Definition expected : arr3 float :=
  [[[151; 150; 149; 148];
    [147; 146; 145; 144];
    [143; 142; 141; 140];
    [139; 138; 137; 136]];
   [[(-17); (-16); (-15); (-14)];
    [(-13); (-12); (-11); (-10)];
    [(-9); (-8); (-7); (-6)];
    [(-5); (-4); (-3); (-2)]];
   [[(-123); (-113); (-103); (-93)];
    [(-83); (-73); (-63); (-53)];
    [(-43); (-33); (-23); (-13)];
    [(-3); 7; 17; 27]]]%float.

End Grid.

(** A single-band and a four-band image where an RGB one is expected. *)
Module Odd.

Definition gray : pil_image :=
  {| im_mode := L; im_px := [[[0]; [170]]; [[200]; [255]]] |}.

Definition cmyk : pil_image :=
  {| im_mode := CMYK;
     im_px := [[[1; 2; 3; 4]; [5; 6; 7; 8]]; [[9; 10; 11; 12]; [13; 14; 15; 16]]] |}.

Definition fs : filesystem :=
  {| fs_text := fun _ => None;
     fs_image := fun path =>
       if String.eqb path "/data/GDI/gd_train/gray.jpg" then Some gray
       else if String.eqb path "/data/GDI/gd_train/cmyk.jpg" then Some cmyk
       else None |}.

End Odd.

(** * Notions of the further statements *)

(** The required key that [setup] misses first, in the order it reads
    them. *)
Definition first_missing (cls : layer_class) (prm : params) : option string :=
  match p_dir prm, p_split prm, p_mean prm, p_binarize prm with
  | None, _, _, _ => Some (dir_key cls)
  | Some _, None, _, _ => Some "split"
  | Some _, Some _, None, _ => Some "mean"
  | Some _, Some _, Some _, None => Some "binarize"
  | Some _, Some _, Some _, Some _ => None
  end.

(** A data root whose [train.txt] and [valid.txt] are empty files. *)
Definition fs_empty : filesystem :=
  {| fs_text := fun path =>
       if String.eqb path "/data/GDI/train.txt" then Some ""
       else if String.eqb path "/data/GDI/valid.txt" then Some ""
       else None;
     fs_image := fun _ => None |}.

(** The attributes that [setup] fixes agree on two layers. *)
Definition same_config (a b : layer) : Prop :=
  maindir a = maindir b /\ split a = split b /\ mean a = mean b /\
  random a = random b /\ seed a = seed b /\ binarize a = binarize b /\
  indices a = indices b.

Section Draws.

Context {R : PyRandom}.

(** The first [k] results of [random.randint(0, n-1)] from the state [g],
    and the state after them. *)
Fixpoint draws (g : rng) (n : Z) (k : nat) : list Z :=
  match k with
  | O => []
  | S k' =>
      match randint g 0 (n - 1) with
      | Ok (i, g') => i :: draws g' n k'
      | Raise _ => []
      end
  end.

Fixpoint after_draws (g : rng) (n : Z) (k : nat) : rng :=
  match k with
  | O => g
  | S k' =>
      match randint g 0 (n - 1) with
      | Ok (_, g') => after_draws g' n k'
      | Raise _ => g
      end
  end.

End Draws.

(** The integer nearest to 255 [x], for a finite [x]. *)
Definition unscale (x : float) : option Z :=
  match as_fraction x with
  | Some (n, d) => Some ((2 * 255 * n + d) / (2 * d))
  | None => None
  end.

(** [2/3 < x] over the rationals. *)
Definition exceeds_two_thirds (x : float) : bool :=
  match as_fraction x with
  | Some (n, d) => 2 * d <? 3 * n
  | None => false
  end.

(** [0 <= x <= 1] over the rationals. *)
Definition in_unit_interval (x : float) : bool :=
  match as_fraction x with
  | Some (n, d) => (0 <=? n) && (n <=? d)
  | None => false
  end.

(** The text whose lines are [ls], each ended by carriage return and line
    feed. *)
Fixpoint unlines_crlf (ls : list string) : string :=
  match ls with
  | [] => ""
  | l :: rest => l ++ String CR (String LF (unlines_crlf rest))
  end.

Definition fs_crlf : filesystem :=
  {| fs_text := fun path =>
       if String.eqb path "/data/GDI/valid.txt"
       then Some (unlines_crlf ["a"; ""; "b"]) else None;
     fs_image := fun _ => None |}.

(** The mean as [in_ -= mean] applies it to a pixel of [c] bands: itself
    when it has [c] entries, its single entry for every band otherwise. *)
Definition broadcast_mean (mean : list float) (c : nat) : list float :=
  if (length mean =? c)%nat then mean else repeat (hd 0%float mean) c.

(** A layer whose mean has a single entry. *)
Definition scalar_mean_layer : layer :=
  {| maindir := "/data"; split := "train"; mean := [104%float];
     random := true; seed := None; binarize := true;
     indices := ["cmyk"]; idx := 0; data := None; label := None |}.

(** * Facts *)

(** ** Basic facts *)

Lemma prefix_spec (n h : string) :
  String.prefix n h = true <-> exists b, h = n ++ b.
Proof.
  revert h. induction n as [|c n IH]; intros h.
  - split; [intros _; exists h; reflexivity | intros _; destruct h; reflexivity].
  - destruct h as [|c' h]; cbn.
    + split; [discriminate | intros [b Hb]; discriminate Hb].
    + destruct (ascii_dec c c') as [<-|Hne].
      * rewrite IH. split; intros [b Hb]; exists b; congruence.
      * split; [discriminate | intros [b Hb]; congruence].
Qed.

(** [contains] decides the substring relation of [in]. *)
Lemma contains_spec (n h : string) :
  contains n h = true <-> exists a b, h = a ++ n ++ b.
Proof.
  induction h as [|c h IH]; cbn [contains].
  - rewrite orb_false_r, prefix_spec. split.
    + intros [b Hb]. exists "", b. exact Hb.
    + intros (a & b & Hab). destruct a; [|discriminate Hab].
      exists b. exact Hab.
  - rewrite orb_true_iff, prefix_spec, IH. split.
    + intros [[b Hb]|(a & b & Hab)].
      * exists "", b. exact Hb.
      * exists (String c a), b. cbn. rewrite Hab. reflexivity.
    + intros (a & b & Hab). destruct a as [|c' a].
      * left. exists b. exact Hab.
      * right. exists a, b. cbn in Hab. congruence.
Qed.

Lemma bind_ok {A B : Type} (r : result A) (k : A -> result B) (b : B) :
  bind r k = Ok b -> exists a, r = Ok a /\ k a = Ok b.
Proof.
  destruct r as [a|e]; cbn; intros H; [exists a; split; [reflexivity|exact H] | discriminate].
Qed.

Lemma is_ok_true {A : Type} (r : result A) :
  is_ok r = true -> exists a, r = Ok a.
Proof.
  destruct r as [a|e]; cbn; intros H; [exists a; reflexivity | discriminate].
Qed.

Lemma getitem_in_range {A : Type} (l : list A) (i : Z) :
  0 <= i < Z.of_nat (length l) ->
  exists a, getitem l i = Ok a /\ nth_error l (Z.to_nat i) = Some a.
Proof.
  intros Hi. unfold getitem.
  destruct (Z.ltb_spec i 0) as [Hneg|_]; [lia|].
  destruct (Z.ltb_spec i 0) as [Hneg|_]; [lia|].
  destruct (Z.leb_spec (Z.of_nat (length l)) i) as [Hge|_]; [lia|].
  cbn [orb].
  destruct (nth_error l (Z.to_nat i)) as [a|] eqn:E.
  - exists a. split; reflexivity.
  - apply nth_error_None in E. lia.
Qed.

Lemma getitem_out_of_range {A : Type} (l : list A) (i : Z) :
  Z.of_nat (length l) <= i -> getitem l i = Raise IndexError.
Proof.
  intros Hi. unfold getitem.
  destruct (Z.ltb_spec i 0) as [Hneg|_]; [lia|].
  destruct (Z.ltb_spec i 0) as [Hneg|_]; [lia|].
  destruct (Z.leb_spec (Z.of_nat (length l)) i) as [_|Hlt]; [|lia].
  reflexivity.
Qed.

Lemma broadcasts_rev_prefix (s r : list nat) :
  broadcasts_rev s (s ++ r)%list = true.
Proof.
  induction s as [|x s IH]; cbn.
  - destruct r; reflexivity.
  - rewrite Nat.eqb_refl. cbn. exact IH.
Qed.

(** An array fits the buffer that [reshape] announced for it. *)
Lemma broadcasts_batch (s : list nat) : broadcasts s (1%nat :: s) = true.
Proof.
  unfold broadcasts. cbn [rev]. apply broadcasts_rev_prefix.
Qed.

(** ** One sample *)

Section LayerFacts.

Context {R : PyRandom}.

◇ ◇ ◇ ◇ ◇ ◇ ◇

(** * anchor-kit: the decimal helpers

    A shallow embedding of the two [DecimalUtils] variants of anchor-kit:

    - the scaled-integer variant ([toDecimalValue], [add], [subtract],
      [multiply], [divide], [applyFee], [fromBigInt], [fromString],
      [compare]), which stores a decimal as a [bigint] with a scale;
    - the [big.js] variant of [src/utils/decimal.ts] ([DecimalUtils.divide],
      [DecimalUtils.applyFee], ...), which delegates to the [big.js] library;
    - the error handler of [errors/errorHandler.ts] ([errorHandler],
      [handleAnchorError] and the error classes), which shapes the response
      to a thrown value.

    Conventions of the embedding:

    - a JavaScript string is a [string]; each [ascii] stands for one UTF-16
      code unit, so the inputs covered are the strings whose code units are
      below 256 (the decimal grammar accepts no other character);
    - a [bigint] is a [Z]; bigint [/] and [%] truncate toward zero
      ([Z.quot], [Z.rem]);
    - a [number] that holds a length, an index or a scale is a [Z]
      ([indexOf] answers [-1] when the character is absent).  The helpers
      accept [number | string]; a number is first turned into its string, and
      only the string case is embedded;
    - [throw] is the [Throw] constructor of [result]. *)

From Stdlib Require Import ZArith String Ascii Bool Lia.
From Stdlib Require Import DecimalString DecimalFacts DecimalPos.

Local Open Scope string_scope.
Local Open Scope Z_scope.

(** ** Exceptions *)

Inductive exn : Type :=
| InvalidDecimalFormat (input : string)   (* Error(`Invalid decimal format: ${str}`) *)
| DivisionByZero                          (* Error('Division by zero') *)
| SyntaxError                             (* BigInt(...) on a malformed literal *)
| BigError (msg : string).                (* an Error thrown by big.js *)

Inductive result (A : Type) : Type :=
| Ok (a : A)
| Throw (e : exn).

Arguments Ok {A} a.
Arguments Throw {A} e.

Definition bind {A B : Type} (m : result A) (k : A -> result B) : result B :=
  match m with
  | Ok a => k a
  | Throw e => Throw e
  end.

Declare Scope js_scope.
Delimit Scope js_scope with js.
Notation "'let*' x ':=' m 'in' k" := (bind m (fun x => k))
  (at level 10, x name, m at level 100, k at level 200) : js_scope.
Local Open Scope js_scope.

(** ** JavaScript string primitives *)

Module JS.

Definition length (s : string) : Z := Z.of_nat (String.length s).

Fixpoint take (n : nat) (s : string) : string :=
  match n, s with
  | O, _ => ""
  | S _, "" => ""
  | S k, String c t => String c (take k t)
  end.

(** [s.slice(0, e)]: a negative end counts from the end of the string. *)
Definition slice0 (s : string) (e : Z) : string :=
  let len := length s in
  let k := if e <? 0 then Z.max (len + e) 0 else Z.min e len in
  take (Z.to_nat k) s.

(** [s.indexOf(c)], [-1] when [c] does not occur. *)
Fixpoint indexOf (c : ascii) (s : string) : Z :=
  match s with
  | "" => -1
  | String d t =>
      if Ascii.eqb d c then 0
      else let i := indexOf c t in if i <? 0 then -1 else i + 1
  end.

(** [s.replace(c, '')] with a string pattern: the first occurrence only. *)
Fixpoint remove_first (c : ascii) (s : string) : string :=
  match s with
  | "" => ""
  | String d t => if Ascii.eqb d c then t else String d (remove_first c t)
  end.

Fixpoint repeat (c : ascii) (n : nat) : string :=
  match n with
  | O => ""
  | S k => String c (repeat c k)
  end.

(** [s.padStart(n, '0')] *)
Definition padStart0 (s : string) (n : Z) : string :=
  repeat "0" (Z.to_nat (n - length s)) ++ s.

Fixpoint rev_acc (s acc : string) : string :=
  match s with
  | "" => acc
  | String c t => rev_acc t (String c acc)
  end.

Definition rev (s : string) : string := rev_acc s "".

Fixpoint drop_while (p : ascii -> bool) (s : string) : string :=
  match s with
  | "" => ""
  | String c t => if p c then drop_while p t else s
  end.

◇ ◇ ◇ ◇ ◇ ◇ ◇

Would you please repeat exactly the lines above, starting at the line with "Definition expected : arr3" and stopping at the line with "Definition fs : filesystem", both included?

Definition expected : arr3 float :=
  [[[151; 150; 149; 148];
    [147; 146; 145; 144];
    [143; 142; 141; 140];
    [139; 138; 137; 136]];
   [[(-17); (-16); (-15); (-14)];
    [(-13); (-12); (-11); (-10)];
    [(-9); (-8); (-7); (-6)];
    [(-5); (-4); (-3); (-2)]];
   [[(-123); (-113); (-103); (-93)];
    [(-83); (-73); (-63); (-53)];
    [(-43); (-33); (-23); (-13)];
    [(-3); 7; 17; 27]]]%float.

End Grid.

(** A single-band and a four-band image where an RGB one is expected. *)
Module Odd.

Definition gray : pil_image :=
  {| im_mode := L; im_px := [[[0]; [170]]; [[200]; [255]]] |}.

Definition cmyk : pil_image :=
  {| im_mode := CMYK;
     im_px := [[[1; 2; 3; 4]; [5; 6; 7; 8]]; [[9; 10; 11; 12]; [13; 14; 15; 16]]] |}.

Definition fs : filesystem :=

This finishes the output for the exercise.